Keywords: Case Report, Comparison, Publication Choices, Research, Literature Hierarchy
Introduction
Case reports, defined as “a formal summary of a unique patient and his or her illness, including the presenting signs and symptoms, diagnostic studies, treatment course and outcome” [1], have historically created the foundation for medical literature and provided the vehicle for dissemination of clinically relevant information [2]. In more modern times their value as a medical article was downgraded and it was fixed in a low-ranking position at the bottom of the accepted literature-evidence hierarchy [3, 4].
It has been said the practice of medical toxicology is based largely upon case report literature and thought to be unique among other specialties in this regard; “Your literature is all case reports.” (personal communication, ICU attending, Jan, 2023), [5]. While this statement’s veracity is debatable, a comparison of case report content in recently published top periodicals from other specialties has not been done and would provide valuable insights into the recent publishing trends within each field to objectively determine case report frequencies between medical concentrations.
We undertook this evaluation to clarify several issues: (1) identify the percentage of case reports published in leading medical toxicology (MT) periodicals annually and overall for the last 5 years, (2) compare the percentage of case reports published in MT journals annually and cumulatively over 5 years with leading journals from emergency medicine (EM) and internal medicine (IM), and (3) Determine and compare trends in publication of case reports over the past 5 years for these medical journals.
Methods
This retrospective review examined 5 years of articles (2018–2022) in 6 U.S.-based medical journals -- MT (Clinical Toxicology, Journal of Medical Toxicology), EM (Annals of Emergency Medicine, Journal of Emergency Medicine) and IM (New England Journal of Medicine, JAMA Internal Medicine). Each article was reviewed by one unblinded reviewer (JBH), with no conflict of interest. Articles were reviewed online at publisher’s website or through the university’s medical library portal. The selection of the EM and IM journals was made based on several factors—a foundational specialty journal paired with one primarily with an on-line presence, high impact factor, and name recognition. This study was determined to be exempt by the East Carolina University and Medical Center Institutional Review Board.

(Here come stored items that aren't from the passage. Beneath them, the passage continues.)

Lemma validate_encoding_spec encoded :
  validate_encoding encoded <> Panic /\
  forall u, validate_encoding encoded = Ok u <->
    exists l, spells 0 (encoded_words encoded) l /\ len l = UNICODE_MAPPING_COUNT.
Proof.
  unfold validate_encoding.
  destruct (validate_words_spec (encoded_words encoded) 0 0 ltac:(unfold UNICODE_MAPPING_COUNT; lia)) as [Hs Hl].
  destruct (validate_words (encoded_words encoded) 0 0) as [e|e|] eqn:Hv; [| |done]; cbn [mbind outcome_bind].
  - split; [apply refuse_if_safe |]. intros u. rewrite refuse_if_Ok, negb_false_iff, N.eqb_eq. split.
    + intros He. destruct (proj1 (Hl e) eq_refl) as (l & H1 & H2). exists l. split; [done | lia].
    + intros (l & H1 & H2). assert (Ok e = @Ok UpcaseError N (0 + len l)) as [= ->]; [|done].
      apply Hl. eauto.
  - split; [done |]. intros u. split; [done |]. intros (l & H1 & H2).
    assert (@Err UpcaseError N e = Ok (0 + len l)) by (apply Hl; eauto). done.
Qed.

Lemma is_empty_false_len {A} (l : list A) : is_empty l = false <-> 0 < len l.
Proof. destruct l; unfold len; simpl; split; (done || lia). Qed.

Lemma validate_table_spec encoded checksum limits :
  validate_table encoded checksum limits <> Panic /\
  forall u, validate_table encoded checksum limits = Ok u <->
    table_admissible encoded checksum limits /\
    exists l, spells 0 (encoded_words encoded) l /\ len l = UNICODE_MAPPING_COUNT.
Proof.
  destruct (validate_encoding_spec encoded) as [Hs Hl]. unfold validate_table. split.
  - safe. done.
  - intros u. split.
    + intros H. inv_ok. bool_props. apply Hl in H. split; [|done].
      match goal with H : is_empty _ = false |- _ => apply is_empty_false_len in H end.
      split; [lia | done | lia | done].
    + intros [[H1 H2 H3 H4] Hsp].
      do 2 ok_step.
      eapply bind_step; [apply refuse_step, is_empty_false_len; lia | cbv beta].
      eapply bind_step; [apply refuse_step; rewrite H2; reflexivity | cbv beta].
      eapply bind_step; [apply refuse_step; rewrite H4, N.eqb_refl; reflexivity | cbv beta].
      by apply Hl.
Qed.

Lemma parse_table_spec encoded checksum limits :
  UpcaseTable_parse encoded checksum limits <> Panic /\
  forall t, UpcaseTable_parse encoded checksum limits = Ok t <->
    table_admissible encoded checksum limits /\
    spells 0 (encoded_words encoded) (ut_mappings t) /\ len (ut_mappings t) = UNICODE_MAPPING_COUNT.
Proof.
  destruct (validate_table_spec encoded checksum limits) as [Hs Hl].
  unfold UpcaseTable_parse, decode_valid_table.
  destruct (validate_table encoded checksum limits) as [[]|e|] eqn:Hv; [| |done]; cbn [mbind outcome_bind].
  - destruct (proj1 (Hl tt) eq_refl) as (Ha & l & H1 & H2).
    rewrite (decode_words_spells _ _ _ H1). cbn [mbind outcome_bind]. split; [done |].
    intros t. split; [by intros [= <-] |]. intros (_ & H3 & H4).
    apply (@decode_words_spells UpcaseError) in H1, H3. rewrite H1 in H3. injection H3 as ->. by destruct t.
  - split; [done |]. intros t. split; [done |]. intros (Ha & H1 & H2).
    assert (@Err UpcaseError unit e = Ok tt) by (apply Hl; eauto). done.
Qed.

(** ** Names *)
Definition complete_table (table : UpcaseTable) : Prop := len (ut_mappings table) = UNICODE_MAPPING_COUNT.
Definition code_units (name : list N) : Prop := Forall (fun u => u <= u16_max) name.
(** The name under the table. *)
Definition upcased (table : UpcaseTable) (name : list N) : list N :=
  (fun u => default 0 (ut_mappings table !! N.to_nat u)) <$> name.
Definition hash_of (units : list N) : N :=
  fold_left (fun hash unit => fold_left hash_step (u16_le unit) hash) units 0.

Section Names.
#[local] Set Default Proof Using "Type".
Context (table : UpcaseTable) (Ht : complete_table table).

Lemma table_map_in {E} u :
  u <= u16_max -> @UpcaseTable_map E table u = Ok (default 0 (ut_mappings table !! N.to_nat u)).
Proof using Ht.
  intros Hu. unfold UpcaseTable_map. unfold complete_table, UNICODE_MAPPING_COUNT in Ht. widths.
  destruct (lookup_lt_is_Some_2 (ut_mappings table) (N.to_nat u)) as [x Hx]; [unfold len in Ht; lia |].
  rewrite Hx. by apply at_index_Ok.
Qed.
Lemma map_name_in {E} name : code_units name -> @map_name E table name = Ok (upcased table name).
Proof using Ht.
  induction 1 as [|u name Hu _ IH]; [done |]. cbn [map_name]. rewrite table_map_in by done.
  cbn [mbind outcome_bind]. by rewrite IH.
Qed.
Lemma all_mapped_equal_in {E} xs ys :
  code_units xs -> code_units ys -> len xs = len ys ->
  @all_mapped_equal E table xs ys = Ok (bool_decide (upcased table xs = upcased table ys)).
Proof using Ht.
  intros Hx. revert ys. induction Hx as [|x xs Hx _ IH]; intros ys Hy Hl.
  - destruct ys; [done | unfold len in Hl; simpl in Hl; lia].
  - destruct ys as [|y ys]; [unfold len in Hl; simpl in Hl; lia |]. rewrite !len_cons in Hl.
    apply Forall_cons in Hy as [Hy Hys]. cbn [all_mapped_equal]. rewrite !table_map_in by done.
    cbn [mbind outcome_bind]. unfold upcased. rewrite !fmap_cons.
    destruct (N.eqb_spec (default 0 (ut_mappings table !! N.to_nat x))
      (default 0 (ut_mappings table !! N.to_nat y))) as [He|Hne].
    + rewrite IH by (done || lia). f_equal. apply bool_decide_ext. rewrite He. split; [intros H; f_equal; exact H | by intros [= ?]].
    + rewrite bool_decide_false; [done |]. intros [=]. done.
Qed.

Definition name_ok (max : N) (name : list N) : Prop := 0 < len name <= max /\ max <= MAX_FILE_NAME_CODE_UNITS.
Lemma validate_name_Ok name max u : validate_upcase_name name max = Ok u <-> name_ok max name.
Proof.
  unfold validate_upcase_name, name_ok. destruct u. split.
  - intros H. inv_ok. bool_props.
    match goal with H : is_empty _ = false |- _ => apply is_empty_false_len in H end. lia.
  - intros [[H1 H2] H3]. ok_step. eapply bind_step; [by apply refuse_step, is_empty_false_len | cbv beta].
    apply refuse_step, N.ltb_ge. lia.
Qed.
Lemma name_hash_in name max :
  code_units name -> name_ok max name -> name_hash table name max = Ok (hash_of (upcased table name)).
Proof using Ht.
  intros Hu Hn. unfold name_hash. rewrite (proj2 (validate_name_Ok name max tt)) by done.
  cbn [mbind outcome_bind]. by rewrite map_name_in.
Qed.
Lemma upcased_length name : len (upcased table name) = len name.
Proof. unfold upcased, len. by rewrite length_fmap. Qed.
End Names.

Section Duplicates.
#[local] Set Default Proof Using "All".
Context (table : UpcaseTable) (Ht : complete_table table).
Context (names : list (list N)) (limits : DuplicateLimits).
Context (Hunits : Forall code_units names).
Context (Hnames : Forall (name_ok (dl_max_name_code_units limits)) names).
Context (Hcount : len names <= u32_max).

(** Names [i] and [j] agree up to case. *)
Definition same_name (i j : N) : Prop :=
  exists x y, names !! N.to_nat i = Some x /\ names !! N.to_nat j = Some y /\
    upcased table x = upcased table y.

Lemma get_name i : i < len names ->
  exists x, names !! N.to_nat i = Some x /\ code_units x /\ name_ok (dl_max_name_code_units limits) x.
Proof.
  intros Hi. destruct (lookup_lt_is_Some_2 names (N.to_nat i)) as [x Hx]; [unfold len in Hi; lia |].
  exists x. rewrite Forall_lookup in Hunits, Hnames. eauto.
Qed.

(** The state after the pairs of [second] with the first [k] names. *)
Definition compared (second k comparisons : N) (state : N * option DuplicateName) : Prop :=
  match snd state with
  | None => fst state = comparisons + k /\ forall i, i < k -> ~ same_name i second
  | Some d => dn_second_index d = second /\ dn_first_index d < k /\
      same_name (dn_first_index d) second /\
      (forall i, i < dn_first_index d -> ~ same_name i second) /\
      exists x, names !! N.to_nat second = Some x /\ dn_name_hash d = hash_of (upcased table x)
  end.

Lemma compare_names_round second y comparisons k state :
  names !! N.to_nat second = Some y -> second < len names -> k < second ->
  compared second k comparisons state -> comparisons + k < u64_max ->
  match compare_names table names limits second (hash_of (upcased table y)) state k with
  | Ok state' => compared second (k + 1) comparisons state'
  | Err e => dl_max_comparisons limits < comparisons + (k + 1) /\
             e = ComparisonLimitExceeded (comparisons + (k + 1)) (dl_max_comparisons limits)
  | Panic => False
  end.
Proof.
  intros Hy Hs Hk Hst Hc. destruct state as [c [d|]]; unfold compared in Hst; cbn [fst snd] in Hst.
  { cbn [compare_names]. unfold compared. cbn [snd]. destruct Hst as (? & ? & ? & ? & ?).
    split_and!; (done || lia). }
  destruct Hst as [-> Hno]. cbn [compare_names]. rewrite checked_add_in by lia.
  cbn [ok_or mbind outcome_bind]. rewrite <- N.add_assoc.
  destruct (N.ltb_spec (dl_max_comparisons limits) (comparisons + (k + 1))) as [Hb|Hb];
    cbn [refuse_if mbind outcome_bind]; [done |].
  destruct (get_name k ltac:(lia)) as (x & Hx & Hxu & Hxn).
  destruct (get_name second Hs) as (y' & Hy' & Hyu & Hyn). rewrite Hy in Hy'. injection Hy' as <-.
  rewrite (proj2 (at_index_Ok _ _ _) Hx), (proj2 (at_index_Ok _ _ _) Hy). cbn [mbind outcome_bind].
  rewrite name_hash_in by done. cbn [map_err mbind outcome_bind].
  assert (Hsame : same_name k second <-> upcased table x = upcased table y).
  { split; [|intros; by exists x, y]. intros (x' & y' & H1 & H2 & He). congruence. }
  assert (Hres : (if (hash_of (upcased table x) =? hash_of (upcased table y)) && (len x =? len y)
                  then @all_mapped_equal DuplicateError table x y else Ok false) =
                 Ok (bool_decide (upcased table x = upcased table y))).
  { destruct (decide (upcased table x = upcased table y)) as [He|Hne].
    - assert (Hl : len x = len y) by (rewrite <- (upcased_length table x), He; apply upcased_length).
      rewrite He, !N.eqb_refl, Hl, N.eqb_refl. cbn [andb]. rewrite all_mapped_equal_in by done.
      by rewrite He.
    - rewrite (bool_decide_false _ Hne). destruct (_ && _) eqn:Hand; [|done]. bool_props.
      rewrite all_mapped_equal_in by done. by rewrite bool_decide_false. }
  rewrite Hres. cbn [mbind outcome_bind]. unfold compared. cbn [fst snd].
  destruct (decide (upcased table x = upcased table y)) as [He|Hne].
  - rewrite bool_decide_true by done. cbn [dn_second_index dn_first_index dn_name_hash].
    split_and!; [done | lia | by apply Hsame | done |]. exists y. split; [done |]. by rewrite He.
  - rewrite bool_decide_false by done. split; [done |]. intros i Hi.
    destruct (N.eq_dec i k) as [->|]; [by rewrite Hsame | apply Hno; lia].
Qed.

Every article in each issue was reviewed individually. These were split a priori into groups where the article’s data was examined using a previously determined formalized categorical definition for case reports, research and analysis articles, and excluded articles.
Category Definitions
Case Reports
Articles included in this category primarily fulfilled the definition ‘A detailed description of the experience of a single patient’ [6] we included cross-sectional articles [7] that were about individual patients at one point in time, or one patient’s data (their image, testing, examination findings, etc). These were generally firsthand encounters. We also included in this category small case series (≤ 5 patients) to capture reports of grouped exposures within one event (e.g. “3 patients presented after eating castor beans…”). Broadly, this category included any article that reported a patient (or very small group of patients), where the focus was aimed at detailing a specific encounter, event, or finding.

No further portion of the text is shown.